(** X9.  A connection that succeeds has made one discovery; the session's
    tools bear the names of the discovered tools, in the order of discovery,
    whatever tools the session had before; these names are the last thing
    logged; and the path ends in ".js" or ".py". *)
Theorem connectToServer_success path s s' :
  connectToServer rt path s = (Return tt, s') →
  ∃ discovered,
    discoveries (since s s') = [inr discovered]
    ∧ map (fun spec => fn_name (tool_function spec)) (tools (this s'))
      = map mcp_name discovered
    ∧ last (history s')
      = Some (EvConsole [LStr "Connected to server with tools:";
                         LNames (map mcp_name discovered)])
    ∧ ∃ pre, path = pre +:+ ".js" ∨ path = pre +:+ ".py".
Proof.
  rewrite connectToServer_run. cbv zeta.
  destruct (endsWith path ".js") eqn:Ejs; [|destruct (endsWith path ".py") eqn:Epy];
    simpl; [| |discriminate].
  all: destruct (mcp_listTools rt _) as [[msg|discovered] w]; [discriminate|].
  all: destruct (adapt_all discovered) as [e'|specs] eqn:Hadapt; [discriminate|].
  all: intros [= <-]; cbn [history this tools].
  all: exists discovered; rewrite since_mk, (adapt_all_names _ _ Hadapt).
  all: split; [done|]; split; [done|]; split;
         [by rewrite last_app|].
  - apply endsWith_spec in Ejs as [pre ->]. exists pre. by left.
  - apply endsWith_spec in Epy as [pre ->]. exists pre. by right.
Qed.

End Connection.

(** ** More on [processQuery] and [callTools] *)

(** The observations on the events of a run, once more, for the proofs that
    follow. *)
Ltac read_events :=
  cbn [fst snd]; rewrite <- ?app_assoc; rewrite ?since_mk;
  repeat first
    [ rewrite requests_app | rewrite requests_create | rewrite requests_pushes
    | rewrite requests_served | rewrite requests_stop | rewrite requests_nil
    | rewrite exchanges_app | rewrite exchanges_create | rewrite exchanges_pushes
    | rewrite exchanges_served | rewrite exchanges_stop | rewrite exchanges_nil
    | rewrite invocations_app | rewrite invocations_create
    | rewrite invocations_pushes | rewrite invocations_served
    | rewrite invocations_stop | rewrite invocations_nil ];
  rewrite ?app_nil_r; cbn [app].

Ltac split_run rt s :=
  rewrite processQuery_run; cbv zeta;
  destruct (openai_create rt _ (world s)) as [[err|resp1] w1] eqn:Hcreate;
  [| destruct (choices resp1) as [|c1 cs1] eqn:Hchoices;
     [| destruct (tool_calls (message c1)) as [toolCalls|] eqn:Hcalls;
        [ destruct (serve rt toolCalls w1) as [[done stop] w2] eqn:Hserve;
          destruct stop as [|badCall|failedCall failedArgs failure];
          [ destruct (openai_create rt _ w2) as [[err|resp2] w3] eqn:Hcreate2;
            [| destruct (choices resp2) as [|c2 cs2] eqn:Hchoices2 ] | | ]
        | ] ] ].

Section Rounds.

Context {W : Type} (rt : Runtime W).

Implicit Types (s : State W).

(** X10.  [processQuery] always settles; it never calls the Completion
    Client more than twice; and the tools it invokes are the first ones of the
    batch of the first response, in their order: the tool calls that a second
    response carries are not carried out. *)
Theorem processQuery_bounded query s :
  let r := processQuery rt query s in
  fst r ≠ Pending
  ∧ (length (requests (since s (snd r))) ≤ 2)%nat
  ∧ ∀ req resp c cs rest,
      exchanges (since s (snd r)) = (req, inr resp) :: rest →
      choices resp = c :: cs →
      map fst (invocations (since s (snd r)))
        `prefix_of` map call_name (default [] (tool_calls (message c))).
Proof.
  intros r. subst r.
  assert (Hdone : ∀ toolCalls w1 done stop w2,
            serve rt toolCalls w1 = (done, stop, w2) →
            map fst (map (fun d => (call_name (served_call d), served_args d)) done
                       ++ invocations (stop_events rt stop))
              `prefix_of` map call_name toolCalls).
  { intros toolCalls w1 done stop w2 Hserve.
    destruct (serve_prefix rt _ _ _ _ _ Hserve) as (rest & -> & _ & Hstop).
    rewrite !map_app, !map_map. apply prefix_app.
    destruct stop as [|badCall|failedCall failedArgs failure]; simpl.
    - apply prefix_nil.
    - apply prefix_nil.
    - destruct Hstop as (rest' & -> & _). apply prefix_cons, prefix_nil. }
  split_run rt s; (split; [done|]); read_events; (split; [simpl; lia|]);
    intros req resp c cs rest H Hc; inversion H; subst;
    rewrite ?Hchoices in Hc; inversion Hc; subst; rewrite ?Hcalls; simpl;
    try apply prefix_nil;
    pose proof (Hdone _ _ _ _ _ Hserve) as Hprefix;
    rewrite invocations_stop, ?app_nil_r in Hprefix; exact Hprefix.
Qed.
(** * Order orchestration and downstream circuit breaking

    A shallow embedding of the order service of the e-commerce
    microservices repository:

    - [pkg/grpcmiddleware] : [isBreakerFailure] and
      [CircuitBreakerUnaryClientInterceptor], together with the
      [github.com/sony/gobreaker] state machine the interceptor drives;
    - [services/OrderService/internal/repository/postgresql] : the order
      repository over a relational store;
    - [services/OrderService/internal/usecase] : [OrderUsecase] with
      [calculateOrderTotal], [sumItemsTotal], [ensureUserExists],
      [ensureProductExists], [CreateOrder], [AddOrderItem],
      [RemoveOrderItem];
    - [services/OrderService/internal/delivery/grpc/handler] : the request
      validation in front of [CreateOrder].

    Go's [float32] and [float64] are the IEEE 754 binary formats of
    [SpecFloat]; unsigned counters are [Z] with their wrap-around written
    out; effects (clock, remote services, breaker, store) are threaded
    explicitly. *)

From Stdlib Require Import ZArith List Bool String Lia.
From Stdlib Require Import Floats.SpecFloat.
Import ListNotations.
Local Open Scope Z_scope.

(** ** Machine numbers *)

Definition wrap (bits : Z) (x : Z) : Z := x mod 2 ^ bits.
Definition uint32 (x : Z) : Z := wrap 32 x.
Definition uint64 (x : Z) : Z := wrap 64 x.

(** Conversion to a signed integer of [bits] bits (two's complement). *)
Definition to_signed (bits : Z) (x : Z) : Z :=
  let r := wrap bits x in
  if r <? 2 ^ (bits - 1) then r else r - 2 ^ bits.
Definition int32 (x : Z) : Z := to_signed 32 x.
Definition int64 (x : Z) : Z := to_signed 64 x.

(** Go's [float32]: binary32, round to nearest even. *)
Module F32.
Definition prec : Z := 24.
Definition emax : Z := 128.
Definition t := spec_float.
Definition zero : t := S754_zero false.
Definition add : t -> t -> t := SFadd prec emax.
Definition sub : t -> t -> t := SFsub prec emax.
Definition mul : t -> t -> t := SFmul prec emax.
Definition ltb : t -> t -> bool := SFltb.
Definition leb : t -> t -> bool := SFleb.
(** [float32(n)] for an integer [n]. *)
Definition of_int (n : Z) : t := binary_normalize prec emax n 0 false.
End F32.

(** Go's [float64]: binary64, round to nearest even. *)
Module F64.
Definition prec : Z := 53.
Definition emax : Z := 1024.
Definition t := spec_float.
Definition div : t -> t -> t := SFdiv prec emax.
Definition leb : t -> t -> bool := SFleb.
(** [float64(n)] for an integer [n]. *)
Definition of_int (n : Z) : t := binary_normalize prec emax n 0 false.
End F64.

(** ** Errors *)

(** [google.golang.org/grpc/codes]. *)
Inductive Code :=
| OK | Canceled | Unknown | InvalidArgument | DeadlineExceeded | NotFound
| AlreadyExists | PermissionDenied | ResourceExhausted | FailedPrecondition
| Aborted | OutOfRange | Unimplemented | Internal | Unavailable | DataLoss
| Unauthenticated.

(** The Go [error] values that flow through the order service.  A nil
    error is [None] of [option error]. *)
Inductive error :=
| StatusError (c : Code) (msg : string)  (* status.Error(c, msg) *)
| ErrorString (msg : string)             (* errors.New, fmt.Errorf without %w *)
| WrapError (msg : string) (cause : error) (* fmt.Errorf(msg + "%w", cause) *)
| ErrOpenState                           (* gobreaker.ErrOpenState *)
| ErrTooManyRequests                     (* gobreaker.ErrTooManyRequests *)
| ErrOrderNotFound                       (* repository.ErrOrderNotFound *)
| ErrOrderItemNotFound                   (* repository.ErrOrderItemNotFound *)
| ValidationErrors                       (* validator.ValidationErrors *)
| DriverError.                           (* an error of the SQL driver *)

Inductive Res (A : Type) :=
| Ok (a : A)
| Err (e : error).
Arguments Ok {A} a.
Arguments Err {A} e.

(** [errors.Unwrap]. *)
Definition Unwrap (e : error) : option error :=
  match e with
  | WrapError _ cause => Some cause
  | _ => None
  end.

Definition error_tag (e : error) : nat :=
  match e with
  | StatusError _ _ => 0 | ErrorString _ => 1 | WrapError _ _ => 2
  | ErrOpenState => 3 | ErrTooManyRequests => 4 | ErrOrderNotFound => 5
  | ErrOrderItemNotFound => 6 | ValidationErrors => 7 | DriverError => 8
  end%nat.

(** [errors.Is(e, target)] for a sentinel [target]: identity along the
    [Unwrap] chain. *)
Fixpoint errors_Is (e target : error) : bool :=
  match e with
  | WrapError _ cause => errors_Is cause target
  | ErrOpenState | ErrTooManyRequests | ErrOrderNotFound
  | ErrOrderItemNotFound =>
      Nat.eqb (error_tag e) (error_tag target)
  | _ => false
  end.

(** [status.FromError]: the status carried by the error itself or by an
    error it wraps; [None] is the [ok = false] result. *)
Fixpoint FromError (e : error) : option Code :=
  match e with
  | StatusError c _ => Some c
  | WrapError _ cause => FromError cause
  | _ => None
  end.

(** ** pkg/grpcmiddleware: the failure classifier *)

Definition isBreakerFailure (err : option error) : bool :=
  match err with
  | None => false
  | Some e =>
      match FromError e with
      | None => true
      | Some c =>
          match c with
          | Unavailable | DeadlineExceeded | ResourceExhausted | Internal => true
          | _ => false
          end
      end
  end.


(** ** github.com/sony/gobreaker

    The circuit breaker the interceptor instantiates.  Instants are
    nanoseconds since Go's zero [time.Time], so [IsZero] is [= 0] and
    [Before] is [<]; durations are nanoseconds.  The mutex makes
    [beforeRequest] and [afterRequest] indivisible, which is how they are
    modelled; the [OnStateChange] callback only logs and is left out. *)
Module gobreaker.

Definition Time := Z.
Definition Duration := Z.

Inductive State := StateClosed | StateHalfOpen | StateOpen.

Definition State_eqb (a b : State) : bool :=
  match a, b with
  | StateClosed, StateClosed | StateHalfOpen, StateHalfOpen
  | StateOpen, StateOpen => true
  | _, _ => false
  end.

Record Counts := mkCounts {
  Requests : Z;
  TotalSuccesses : Z;
  TotalFailures : Z;
  ConsecutiveSuccesses : Z;
  ConsecutiveFailures : Z
}.

Definition Counts_onRequest (c : Counts) : Counts :=
  mkCounts (uint32 (Requests c + 1)) (TotalSuccesses c) (TotalFailures c)
           (ConsecutiveSuccesses c) (ConsecutiveFailures c).

Definition Counts_onSuccess (c : Counts) : Counts :=
  mkCounts (Requests c) (uint32 (TotalSuccesses c + 1)) (TotalFailures c)
           (uint32 (ConsecutiveSuccesses c + 1)) 0.

Definition Counts_onFailure (c : Counts) : Counts :=
  mkCounts (Requests c) (TotalSuccesses c) (uint32 (TotalFailures c + 1))
           0 (uint32 (ConsecutiveFailures c + 1)).

Definition Counts_clear : Counts := mkCounts 0 0 0 0 0.

Record Settings := mkSettings {
  Name : string;
  MaxRequests : Z;
  Interval : Duration;
  Timeout : Duration;
  ReadyToTrip : option (Counts -> bool);
  IsSuccessful : option (option error -> bool)
}.

Record CircuitBreaker := mkCircuitBreaker {
  name : string;
  maxRequests : Z;
  interval : Duration;
  timeout : Duration;
  readyToTrip : Counts -> bool;
  isSuccessful : option error -> bool;
  state : State;
  generation : Z;
  counts : Counts;
  expiry : Time
}.

Definition defaultInterval : Duration := 0.
Definition defaultTimeout : Duration := 60 * 1000000000.

Definition defaultReadyToTrip (c : Counts) : bool :=
  5 <? ConsecutiveFailures c.

Definition defaultIsSuccessful (err : option error) : bool :=
  match err with None => true | Some _ => false end.

Definition with_state (cb : CircuitBreaker) (s : State) : CircuitBreaker :=
  mkCircuitBreaker (name cb) (maxRequests cb) (interval cb) (timeout cb)
    (readyToTrip cb) (isSuccessful cb) s (generation cb) (counts cb)
    (expiry cb).

Definition with_counts (cb : CircuitBreaker) (c : Counts) : CircuitBreaker :=
  mkCircuitBreaker (name cb) (maxRequests cb) (interval cb) (timeout cb)
    (readyToTrip cb) (isSuccessful cb) (state cb) (generation cb) c
    (expiry cb).

Definition toNewGeneration (cb : CircuitBreaker) (now : Time)
  : CircuitBreaker :=
  let zero := 0 in
  let expiry' :=
    match state cb with
    | StateClosed =>
        if interval cb =? 0 then zero else now + interval cb
    | StateOpen => now + timeout cb
    | StateHalfOpen => zero
    end in
  mkCircuitBreaker (name cb) (maxRequests cb) (interval cb) (timeout cb)
    (readyToTrip cb) (isSuccessful cb) (state cb)
    (uint64 (generation cb + 1)) Counts_clear expiry'.

Definition setState (cb : CircuitBreaker) (s : State) (now : Time)
  : CircuitBreaker :=
  if State_eqb (state cb) s then cb
  else toNewGeneration (with_state cb s) now.

Definition NewCircuitBreaker (st : Settings) (now : Time) : CircuitBreaker :=
  let cb :=
    mkCircuitBreaker (Name st)
      (if MaxRequests st =? 0 then 1 else MaxRequests st)
      (if Interval st <=? 0 then defaultInterval else Interval st)
      (if Timeout st <=? 0 then defaultTimeout else Timeout st)
      (match ReadyToTrip st with
       | None => defaultReadyToTrip
       | Some f => f
       end)
      (match IsSuccessful st with
       | None => defaultIsSuccessful
       | Some f => f
       end)
      StateClosed 0 Counts_clear 0 in
  toNewGeneration cb now.

(** [currentState] returns the breaker after the transition the clock
    may force; its state and generation are the Go results. *)
Definition currentState (cb : CircuitBreaker) (now : Time) : CircuitBreaker :=
  match state cb with
  | StateClosed =>
      if negb (expiry cb =? 0) && (expiry cb <? now)
      then toNewGeneration cb now else cb
  | StateOpen =>
      if expiry cb <? now then setState cb StateHalfOpen now else cb
  | StateHalfOpen => cb
  end.

(** Returns the generation, the error (nil when admitted) and the
    breaker. *)
Definition beforeRequest (cb : CircuitBreaker) (now : Time)
  : Z * option error * CircuitBreaker :=
  let cb := currentState cb now in
  match state cb with
  | StateOpen => (generation cb, Some ErrOpenState, cb)
  | StateHalfOpen =>
      if maxRequests cb <=? Requests (counts cb)
      then (generation cb, Some ErrTooManyRequests, cb)
      else (generation cb, None, with_counts cb (Counts_onRequest (counts cb)))
  | StateClosed =>
      (generation cb, None, with_counts cb (Counts_onRequest (counts cb)))
  end.

Definition onSuccess (cb : CircuitBreaker) (st : State) (now : Time)
  : CircuitBreaker :=
  match st with
  | StateClosed => with_counts cb (Counts_onSuccess (counts cb))
  | StateHalfOpen =>
      let cb := with_counts cb (Counts_onSuccess (counts cb)) in
      if maxRequests cb <=? ConsecutiveSuccesses (counts cb)
      then setState cb StateClosed now else cb
  | StateOpen => cb
  end.

Definition onFailure (cb : CircuitBreaker) (st : State) (now : Time)
  : CircuitBreaker :=
  match st with
  | StateClosed =>
      let cb := with_counts cb (Counts_onFailure (counts cb)) in
      if readyToTrip cb (counts cb) then setState cb StateOpen now else cb
  | StateHalfOpen => setState cb StateOpen now
  | StateOpen => cb
  end.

★ ★ ★ ★ ★

Task statement:
Retype the records above, but only those lines that fall between the line containing "(rt : Runtime W)." and the line containing "assert (Hdone : ∀", with both of those lines included, exactly as written.

Response box:
Context {W : Type} (rt : Runtime W).

Implicit Types (s : State W).

(** X10.  [processQuery] always settles; it never calls the Completion
    Client more than twice; and the tools it invokes are the first ones of the
    batch of the first response, in their order: the tool calls that a second
    response carries are not carried out. *)
Theorem processQuery_bounded query s :
  let r := processQuery rt query s in
  fst r ≠ Pending
  ∧ (length (requests (since s (snd r))) ≤ 2)%nat
  ∧ ∀ req resp c cs rest,
      exchanges (since s (snd r)) = (req, inr resp) :: rest →
      choices resp = c :: cs →
      map fst (invocations (since s (snd r)))
        `prefix_of` map call_name (default [] (tool_calls (message c))).
Proof.
  intros r. subst r.
  assert (Hdone : ∀ toolCalls w1 done stop w2,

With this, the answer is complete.